Find the line in the entries below that contains "A modulus shorter". Repeat it exactly, and every line after it through the line that contains "rsa_max_len : Z;".

== The records ==

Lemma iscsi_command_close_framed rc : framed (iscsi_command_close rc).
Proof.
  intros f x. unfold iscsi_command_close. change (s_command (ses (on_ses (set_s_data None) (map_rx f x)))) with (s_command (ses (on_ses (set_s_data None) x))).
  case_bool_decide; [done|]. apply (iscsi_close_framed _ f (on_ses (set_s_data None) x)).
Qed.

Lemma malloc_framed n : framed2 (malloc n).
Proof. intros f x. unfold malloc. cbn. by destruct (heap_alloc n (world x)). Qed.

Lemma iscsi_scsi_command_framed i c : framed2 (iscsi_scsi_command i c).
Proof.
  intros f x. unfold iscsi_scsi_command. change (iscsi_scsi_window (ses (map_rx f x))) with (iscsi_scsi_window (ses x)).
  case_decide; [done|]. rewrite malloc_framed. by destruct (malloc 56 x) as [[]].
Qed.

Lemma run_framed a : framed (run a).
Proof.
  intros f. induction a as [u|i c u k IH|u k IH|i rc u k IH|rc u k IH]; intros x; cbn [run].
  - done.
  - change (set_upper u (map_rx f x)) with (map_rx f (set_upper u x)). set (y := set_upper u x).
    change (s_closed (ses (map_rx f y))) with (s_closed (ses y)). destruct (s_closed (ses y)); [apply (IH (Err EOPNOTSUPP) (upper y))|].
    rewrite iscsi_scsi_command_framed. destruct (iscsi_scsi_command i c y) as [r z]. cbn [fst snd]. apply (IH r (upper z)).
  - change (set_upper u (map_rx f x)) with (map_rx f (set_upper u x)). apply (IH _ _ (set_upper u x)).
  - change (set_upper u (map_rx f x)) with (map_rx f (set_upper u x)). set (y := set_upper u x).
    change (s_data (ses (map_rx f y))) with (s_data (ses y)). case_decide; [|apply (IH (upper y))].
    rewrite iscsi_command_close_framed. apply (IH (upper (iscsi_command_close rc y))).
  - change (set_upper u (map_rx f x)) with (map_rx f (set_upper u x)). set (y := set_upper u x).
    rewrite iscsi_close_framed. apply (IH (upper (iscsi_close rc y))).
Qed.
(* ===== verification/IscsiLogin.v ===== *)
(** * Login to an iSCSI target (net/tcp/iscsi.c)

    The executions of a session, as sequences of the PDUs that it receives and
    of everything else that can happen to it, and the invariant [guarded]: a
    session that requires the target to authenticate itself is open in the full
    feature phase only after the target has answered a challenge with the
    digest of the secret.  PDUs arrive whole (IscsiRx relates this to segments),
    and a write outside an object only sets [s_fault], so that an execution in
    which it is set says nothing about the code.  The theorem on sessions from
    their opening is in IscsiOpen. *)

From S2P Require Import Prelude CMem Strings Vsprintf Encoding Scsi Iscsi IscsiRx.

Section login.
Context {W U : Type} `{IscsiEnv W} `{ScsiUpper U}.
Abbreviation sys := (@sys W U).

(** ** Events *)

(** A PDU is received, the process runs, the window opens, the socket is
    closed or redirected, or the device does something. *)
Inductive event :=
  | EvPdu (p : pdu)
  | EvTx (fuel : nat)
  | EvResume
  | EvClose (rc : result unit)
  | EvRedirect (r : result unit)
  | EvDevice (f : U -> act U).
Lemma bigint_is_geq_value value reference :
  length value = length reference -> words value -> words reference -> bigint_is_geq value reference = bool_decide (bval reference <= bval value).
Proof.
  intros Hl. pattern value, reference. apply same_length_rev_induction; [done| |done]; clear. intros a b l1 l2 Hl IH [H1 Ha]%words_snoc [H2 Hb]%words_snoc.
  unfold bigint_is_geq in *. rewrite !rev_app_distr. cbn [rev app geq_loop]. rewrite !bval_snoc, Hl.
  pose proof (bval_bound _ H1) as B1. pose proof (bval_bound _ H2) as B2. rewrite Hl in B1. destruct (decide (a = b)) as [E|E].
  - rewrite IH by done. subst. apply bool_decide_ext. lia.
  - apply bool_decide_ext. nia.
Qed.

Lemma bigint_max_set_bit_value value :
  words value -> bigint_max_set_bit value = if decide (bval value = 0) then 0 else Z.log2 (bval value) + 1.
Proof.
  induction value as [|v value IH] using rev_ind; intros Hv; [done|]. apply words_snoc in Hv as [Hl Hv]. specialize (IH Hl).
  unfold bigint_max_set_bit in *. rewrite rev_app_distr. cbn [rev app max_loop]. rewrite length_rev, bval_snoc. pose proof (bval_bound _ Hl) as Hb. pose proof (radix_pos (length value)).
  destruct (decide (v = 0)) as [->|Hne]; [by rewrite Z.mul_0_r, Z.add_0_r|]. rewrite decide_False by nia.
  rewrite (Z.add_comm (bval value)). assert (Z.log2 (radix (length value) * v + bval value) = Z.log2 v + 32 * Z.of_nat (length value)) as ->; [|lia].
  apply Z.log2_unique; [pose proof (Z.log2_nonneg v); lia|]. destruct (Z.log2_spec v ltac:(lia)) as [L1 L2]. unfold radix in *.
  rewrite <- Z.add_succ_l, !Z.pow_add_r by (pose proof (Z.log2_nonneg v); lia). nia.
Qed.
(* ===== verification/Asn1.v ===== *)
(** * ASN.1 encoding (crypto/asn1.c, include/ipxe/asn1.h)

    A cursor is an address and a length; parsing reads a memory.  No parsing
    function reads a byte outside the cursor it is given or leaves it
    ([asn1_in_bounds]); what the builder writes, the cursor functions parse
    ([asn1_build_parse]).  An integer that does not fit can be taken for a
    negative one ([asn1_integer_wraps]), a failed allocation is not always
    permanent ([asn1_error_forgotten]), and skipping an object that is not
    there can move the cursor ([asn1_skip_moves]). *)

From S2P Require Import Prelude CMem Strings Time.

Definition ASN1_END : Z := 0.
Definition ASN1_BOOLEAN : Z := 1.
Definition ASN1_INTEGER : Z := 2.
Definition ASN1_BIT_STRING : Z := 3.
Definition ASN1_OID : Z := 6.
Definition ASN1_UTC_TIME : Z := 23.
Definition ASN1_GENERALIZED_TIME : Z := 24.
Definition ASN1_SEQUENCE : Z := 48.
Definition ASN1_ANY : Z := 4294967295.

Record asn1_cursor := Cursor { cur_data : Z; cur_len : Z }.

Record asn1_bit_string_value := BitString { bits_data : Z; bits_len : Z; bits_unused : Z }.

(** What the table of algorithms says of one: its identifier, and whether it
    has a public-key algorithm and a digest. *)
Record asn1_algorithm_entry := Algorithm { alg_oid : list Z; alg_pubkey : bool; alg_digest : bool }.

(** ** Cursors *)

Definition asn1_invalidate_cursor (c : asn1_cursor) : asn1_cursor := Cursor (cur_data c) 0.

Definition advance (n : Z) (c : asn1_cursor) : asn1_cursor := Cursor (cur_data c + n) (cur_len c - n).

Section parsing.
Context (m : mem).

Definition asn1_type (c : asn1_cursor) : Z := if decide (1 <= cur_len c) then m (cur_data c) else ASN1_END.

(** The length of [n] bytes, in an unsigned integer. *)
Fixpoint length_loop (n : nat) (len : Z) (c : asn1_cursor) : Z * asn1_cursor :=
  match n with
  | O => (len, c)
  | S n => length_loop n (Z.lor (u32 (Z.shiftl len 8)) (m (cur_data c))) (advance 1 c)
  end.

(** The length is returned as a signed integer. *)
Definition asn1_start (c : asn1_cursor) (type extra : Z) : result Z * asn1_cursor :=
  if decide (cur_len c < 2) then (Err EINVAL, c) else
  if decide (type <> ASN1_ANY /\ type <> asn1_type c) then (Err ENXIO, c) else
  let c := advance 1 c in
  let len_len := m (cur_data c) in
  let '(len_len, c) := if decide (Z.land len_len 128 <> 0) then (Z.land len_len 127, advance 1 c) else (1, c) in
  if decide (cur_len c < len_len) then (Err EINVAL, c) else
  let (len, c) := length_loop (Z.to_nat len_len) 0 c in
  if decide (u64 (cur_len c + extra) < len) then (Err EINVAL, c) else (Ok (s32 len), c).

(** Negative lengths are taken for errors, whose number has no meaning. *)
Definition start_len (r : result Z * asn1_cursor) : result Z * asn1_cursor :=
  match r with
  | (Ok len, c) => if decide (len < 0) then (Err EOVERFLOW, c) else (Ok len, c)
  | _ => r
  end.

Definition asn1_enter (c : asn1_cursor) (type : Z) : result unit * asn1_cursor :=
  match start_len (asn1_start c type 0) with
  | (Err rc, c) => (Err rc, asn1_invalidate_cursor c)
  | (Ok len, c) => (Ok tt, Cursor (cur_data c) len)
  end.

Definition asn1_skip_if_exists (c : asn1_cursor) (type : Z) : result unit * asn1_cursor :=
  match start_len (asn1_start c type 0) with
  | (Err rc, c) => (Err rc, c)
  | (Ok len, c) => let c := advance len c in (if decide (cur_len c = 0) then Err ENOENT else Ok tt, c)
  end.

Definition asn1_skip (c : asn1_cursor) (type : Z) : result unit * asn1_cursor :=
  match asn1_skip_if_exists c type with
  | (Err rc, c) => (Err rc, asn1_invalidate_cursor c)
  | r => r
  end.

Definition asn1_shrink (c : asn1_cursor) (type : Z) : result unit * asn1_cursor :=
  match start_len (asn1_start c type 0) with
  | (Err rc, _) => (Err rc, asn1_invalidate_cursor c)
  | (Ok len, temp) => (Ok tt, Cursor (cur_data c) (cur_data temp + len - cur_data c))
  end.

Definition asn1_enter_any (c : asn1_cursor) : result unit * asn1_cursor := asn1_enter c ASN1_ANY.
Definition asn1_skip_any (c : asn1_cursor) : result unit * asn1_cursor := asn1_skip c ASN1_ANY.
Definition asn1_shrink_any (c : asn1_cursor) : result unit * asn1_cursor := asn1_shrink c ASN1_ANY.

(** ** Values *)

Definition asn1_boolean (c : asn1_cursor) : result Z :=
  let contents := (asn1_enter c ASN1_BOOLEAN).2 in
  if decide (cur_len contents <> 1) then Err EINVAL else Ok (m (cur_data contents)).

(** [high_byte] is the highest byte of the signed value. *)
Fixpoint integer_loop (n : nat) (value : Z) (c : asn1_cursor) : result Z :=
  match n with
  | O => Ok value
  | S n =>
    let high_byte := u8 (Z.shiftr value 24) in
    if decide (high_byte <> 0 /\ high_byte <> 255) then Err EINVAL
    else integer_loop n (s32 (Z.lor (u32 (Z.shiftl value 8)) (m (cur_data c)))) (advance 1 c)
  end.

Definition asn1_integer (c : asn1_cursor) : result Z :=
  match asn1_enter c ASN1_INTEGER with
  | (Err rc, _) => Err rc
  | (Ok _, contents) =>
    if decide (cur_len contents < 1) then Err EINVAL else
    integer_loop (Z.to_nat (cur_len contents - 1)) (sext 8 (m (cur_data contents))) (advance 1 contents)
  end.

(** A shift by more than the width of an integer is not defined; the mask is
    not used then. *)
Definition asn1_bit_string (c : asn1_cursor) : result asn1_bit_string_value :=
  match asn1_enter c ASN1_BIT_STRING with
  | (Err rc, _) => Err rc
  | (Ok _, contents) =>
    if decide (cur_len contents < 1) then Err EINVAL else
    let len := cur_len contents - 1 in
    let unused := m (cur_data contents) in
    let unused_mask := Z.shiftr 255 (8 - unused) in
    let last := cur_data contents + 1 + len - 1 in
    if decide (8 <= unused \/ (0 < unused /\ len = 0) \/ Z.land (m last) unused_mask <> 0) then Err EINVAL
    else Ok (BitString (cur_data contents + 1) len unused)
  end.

===
== The records ==

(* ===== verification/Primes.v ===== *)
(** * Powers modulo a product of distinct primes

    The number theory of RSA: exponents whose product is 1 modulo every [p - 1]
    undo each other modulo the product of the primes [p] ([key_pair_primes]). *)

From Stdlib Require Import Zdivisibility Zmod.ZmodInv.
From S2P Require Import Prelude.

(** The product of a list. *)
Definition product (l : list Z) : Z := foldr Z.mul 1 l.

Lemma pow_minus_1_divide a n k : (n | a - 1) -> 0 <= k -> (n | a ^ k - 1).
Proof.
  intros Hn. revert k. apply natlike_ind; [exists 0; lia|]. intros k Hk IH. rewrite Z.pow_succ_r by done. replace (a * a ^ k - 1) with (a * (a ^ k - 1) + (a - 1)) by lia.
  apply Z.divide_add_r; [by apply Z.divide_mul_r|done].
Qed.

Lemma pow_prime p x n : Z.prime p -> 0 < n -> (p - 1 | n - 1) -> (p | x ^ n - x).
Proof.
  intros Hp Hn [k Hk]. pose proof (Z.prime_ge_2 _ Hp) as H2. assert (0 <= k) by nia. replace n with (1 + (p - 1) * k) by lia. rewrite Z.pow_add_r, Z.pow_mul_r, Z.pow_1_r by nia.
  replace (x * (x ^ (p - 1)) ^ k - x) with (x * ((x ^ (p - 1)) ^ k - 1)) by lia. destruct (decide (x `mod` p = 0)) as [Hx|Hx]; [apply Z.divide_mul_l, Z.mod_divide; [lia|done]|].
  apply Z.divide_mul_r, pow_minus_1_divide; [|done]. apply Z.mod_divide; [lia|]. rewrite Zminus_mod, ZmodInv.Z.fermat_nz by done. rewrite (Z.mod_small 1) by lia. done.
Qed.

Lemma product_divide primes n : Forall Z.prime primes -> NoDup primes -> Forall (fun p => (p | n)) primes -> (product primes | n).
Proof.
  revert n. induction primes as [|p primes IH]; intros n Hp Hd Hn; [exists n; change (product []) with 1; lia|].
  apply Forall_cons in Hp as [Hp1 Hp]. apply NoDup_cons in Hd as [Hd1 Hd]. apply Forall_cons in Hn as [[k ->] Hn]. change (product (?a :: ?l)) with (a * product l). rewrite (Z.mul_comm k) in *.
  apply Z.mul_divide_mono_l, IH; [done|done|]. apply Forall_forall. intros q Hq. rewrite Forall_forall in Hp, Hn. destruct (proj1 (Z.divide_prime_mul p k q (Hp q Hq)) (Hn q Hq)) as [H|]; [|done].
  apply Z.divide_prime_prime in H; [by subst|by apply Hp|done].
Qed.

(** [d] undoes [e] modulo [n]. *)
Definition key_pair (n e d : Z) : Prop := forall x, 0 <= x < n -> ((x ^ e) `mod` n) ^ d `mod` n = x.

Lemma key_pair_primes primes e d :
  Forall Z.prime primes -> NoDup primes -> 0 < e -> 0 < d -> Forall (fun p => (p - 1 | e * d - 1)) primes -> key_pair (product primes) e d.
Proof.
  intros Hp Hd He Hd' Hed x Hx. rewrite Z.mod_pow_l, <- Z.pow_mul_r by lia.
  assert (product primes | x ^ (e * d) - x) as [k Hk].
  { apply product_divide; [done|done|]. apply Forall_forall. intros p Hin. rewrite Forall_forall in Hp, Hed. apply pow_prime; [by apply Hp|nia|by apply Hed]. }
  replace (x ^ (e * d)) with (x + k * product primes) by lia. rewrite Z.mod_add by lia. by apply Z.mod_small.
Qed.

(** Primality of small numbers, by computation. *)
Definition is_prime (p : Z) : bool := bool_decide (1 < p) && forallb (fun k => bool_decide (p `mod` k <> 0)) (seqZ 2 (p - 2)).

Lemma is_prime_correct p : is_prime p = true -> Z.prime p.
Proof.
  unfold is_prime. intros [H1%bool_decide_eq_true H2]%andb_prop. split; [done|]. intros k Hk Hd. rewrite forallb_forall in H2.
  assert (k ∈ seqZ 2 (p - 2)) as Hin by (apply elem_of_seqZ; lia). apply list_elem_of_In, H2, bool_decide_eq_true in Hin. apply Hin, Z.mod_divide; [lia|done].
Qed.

===
== The records ==

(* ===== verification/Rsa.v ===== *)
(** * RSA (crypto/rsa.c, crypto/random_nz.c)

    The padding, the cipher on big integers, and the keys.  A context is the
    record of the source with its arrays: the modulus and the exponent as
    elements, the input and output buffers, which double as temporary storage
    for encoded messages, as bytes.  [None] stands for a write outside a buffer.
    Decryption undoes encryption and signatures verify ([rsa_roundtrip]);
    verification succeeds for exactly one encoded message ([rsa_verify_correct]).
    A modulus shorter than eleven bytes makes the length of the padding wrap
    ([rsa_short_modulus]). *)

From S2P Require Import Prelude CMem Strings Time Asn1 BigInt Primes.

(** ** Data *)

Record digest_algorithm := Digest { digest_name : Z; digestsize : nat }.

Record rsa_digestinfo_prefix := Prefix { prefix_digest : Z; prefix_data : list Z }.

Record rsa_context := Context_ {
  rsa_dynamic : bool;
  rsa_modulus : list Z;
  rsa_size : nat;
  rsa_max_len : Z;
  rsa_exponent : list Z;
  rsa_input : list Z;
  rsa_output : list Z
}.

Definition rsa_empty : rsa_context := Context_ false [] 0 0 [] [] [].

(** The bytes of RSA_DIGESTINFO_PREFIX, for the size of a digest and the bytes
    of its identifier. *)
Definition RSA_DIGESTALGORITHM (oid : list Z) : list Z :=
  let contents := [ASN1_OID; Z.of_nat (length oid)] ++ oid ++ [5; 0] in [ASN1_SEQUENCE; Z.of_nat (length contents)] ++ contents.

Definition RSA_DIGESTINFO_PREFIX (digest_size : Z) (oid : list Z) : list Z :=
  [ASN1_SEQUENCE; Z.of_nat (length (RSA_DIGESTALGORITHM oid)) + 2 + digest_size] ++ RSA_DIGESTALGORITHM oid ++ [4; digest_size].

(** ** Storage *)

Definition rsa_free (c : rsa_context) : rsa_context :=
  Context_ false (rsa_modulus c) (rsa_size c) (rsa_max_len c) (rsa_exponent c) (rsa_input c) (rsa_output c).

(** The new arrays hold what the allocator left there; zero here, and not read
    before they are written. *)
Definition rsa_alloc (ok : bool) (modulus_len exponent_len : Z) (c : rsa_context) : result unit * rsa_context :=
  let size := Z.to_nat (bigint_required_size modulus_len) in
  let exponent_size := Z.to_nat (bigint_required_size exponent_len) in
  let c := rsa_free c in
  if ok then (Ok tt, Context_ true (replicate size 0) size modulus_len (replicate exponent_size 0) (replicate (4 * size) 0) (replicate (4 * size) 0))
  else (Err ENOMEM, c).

===

● Solution to this exercise:
    A modulus shorter than eleven bytes makes the length of the padding wrap
    ([rsa_short_modulus]). *)

From S2P Require Import Prelude CMem Strings Time Asn1 BigInt Primes.

(** ** Data *)

Record digest_algorithm := Digest { digest_name : Z; digestsize : nat }.

Record rsa_digestinfo_prefix := Prefix { prefix_digest : Z; prefix_data : list Z }.

Record rsa_context := Context_ {
  rsa_dynamic : bool;
  rsa_modulus : list Z;
  rsa_size : nat;
  rsa_max_len : Z;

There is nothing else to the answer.